13職種が存在します。日本の昔からの産業である紡績や織布の運転、染色を始め、婦人子供服、紳士服、下着類の各種製造や寝具やカーペット、自動車の座席シートなども対象です。作業数は22作業を数え、紡績運転と織布運転で7つの作業があります。

機械・金属関係

全体で15職種存在し、鋳造や機械加工、工場板金、メッキなどの定番のものから、電子機器組み立てや電気機器組み立て、プリント配線板など、日本の工業を根本から支えるような職種まで勢ぞろいです。

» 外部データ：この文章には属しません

(** ** Scheduler *)

(** [run_hourly_auto_collect], where [now] is the clock read by the
    handler. *)
Definition run_hourly_auto_collect (now : datetime) (st : State) : State :=
  if negb (auto_collect_enabled st) then st
  else if negb naver_api_ready then st
  else if (timedelta_hours 1 <=? now - last_auto_collect_at st)%Z then
    let (st1, _) := collect_news_from_naver st in
    let st2 := refresh_alerts st1 in
    set_last_auto_collect_at st2 now
  else st.

(** The sidebar button that collects at once, in [draw_sidebar]. *)
Definition manual_collect (st : State) : State :=
  let (st1, _) := collect_news_from_naver st in
  refresh_alerts st1.

End Ingestion.

(** The sidebar button that empties the inbox, in [draw_sidebar]. *)
Definition clear_inbox (st : State) : State :=
  set_alerts (set_inbox_articles st []) [].

(** ** Promotion into the archive ([page_inbox]) *)

(** A row of the table returned by [st.data_editor]. *)
Record EditorRow := {
  row_selected : bool;
  row_press : str;
  row_id : str
}.

(** What the user did to one row of the table: tick its box, and maybe
    type another press name. *)
Record RowEdit := {
  ticked : bool;
  typed_press : option str
}.

Definition ALL_LABEL : str := py "전체".

Section Promotion.
Variable L : Library.
Variable W : World.

(** [inbox_sorted], each article with its position in [inbox_articles]:
    the sorted list holds the very objects of the inbox. *)
Definition inbox_sorted (inbox : list Article) : list (nat * Article) :=
  sorted_desc (fun p => art_published_at (snd p)) (imap pair inbox).

(** [filtered_articles] of the tab [label]. *)
Definition filtered_articles (label : str) (inbox : list Article)
  : list (nat * Article) :=
  if bool_decide (label = ALL_LABEL) then inbox_sorted inbox
  else
    List.filter (fun p => bool_decide (art_query_keyword (snd p) = label))
      (inbox_sorted inbox).

(** [current_editor]: [table_data] after the user's edits; [user k] is
    what the user did to row [k]. *)
Definition current_editor (user : nat -> RowEdit)
    (filtered : list (nat * Article)) : list EditorRow :=
  imap (fun k p =>
          let a := snd p in
          {| row_selected := ticked (user k);
             row_press :=
               default (normalize_press_name L (art_press a) (art_link a))
                 (typed_press (user k));
             row_id := art_id a |})
    filtered.

(** [edited_rows_by_id.get(i)]: in a dictionary built by comprehension the
    last row with a given key stays. *)
Definition edited_row (rows : list EditorRow) (i : str) : option EditorRow :=
  List.find (fun r => bool_decide (row_id r = i)) (rev rows).

(** The variables the loop [for article in filtered_articles] updates. *)
Record Saving := {
  s_inbox : list Article;
  s_saved : list SavedArticle;
  s_saved_count : nat
}.

(** The body of [for article in filtered_articles]; [pos] is the position
    of [article] in the inbox. *)
Definition save_article (target_folder : str) (rows : list EditorRow)
    (selected_ids : list str) (existing_ids : gset str)
    (s : Saving) (pos : nat) : Saving :=
  match s_inbox s !! pos with
  | None => s
  | Some article =>
      if bool_decide (art_id article ∈ selected_ids)
         && negb (bool_decide (art_id article ∈ existing_ids))
      then
        let edited_press :=
          strip (match edited_row rows (art_id article) with
                 | Some r => row_press r
                 | None => art_press article
                 end) in
        let final_press :=
          if nonempty edited_press
          then normalize_press_name L edited_press (art_link article)
          else normalize_press_name L (art_press article) (art_link article) in
        {| s_inbox := <[pos := set_press article final_press]> (s_inbox s);
           s_saved :=
             s_saved s ++
             [ {| saved_id := uuid4 W (s_saved_count s);
                  article_id := art_id article;
                  folder := target_folder;
                  saved_at := now_stamp W (s_saved_count s);
                  saved_title := art_title article;
                  saved_press := final_press;
                  saved_published_at := art_published_at article;
                  saved_link := art_link article;
                  saved_summary := art_summary article;
                  saved_negative_hits := art_negative_hits article |} ];
           s_saved_count := S (s_saved_count s) |}
      else s
  end.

作業数は29作業です。

まとめ

技能実習制度によって、産業は成り立っているとは言われますが、基本的に景気に左右されやすく、現状は景気がいいために増えているものの、今後どうなるかはわかりません。ただ農業のように、生産者の高齢化が加速する職種では増え続けることが予想されたり、不法就労者を排除する動きが強まる建設関係ではちゃんと在留資格を持つ外国人を働かせるようにしたりするため、構造的に一気に減少する可能性は低いでしょう。
受け入れ企業は技能実習生の枠の上限を拡大するなど、様々な改善も行われており、悪質な企業を減らしつつ、ちゃんと制度を利用する企業を優遇する動きもあります。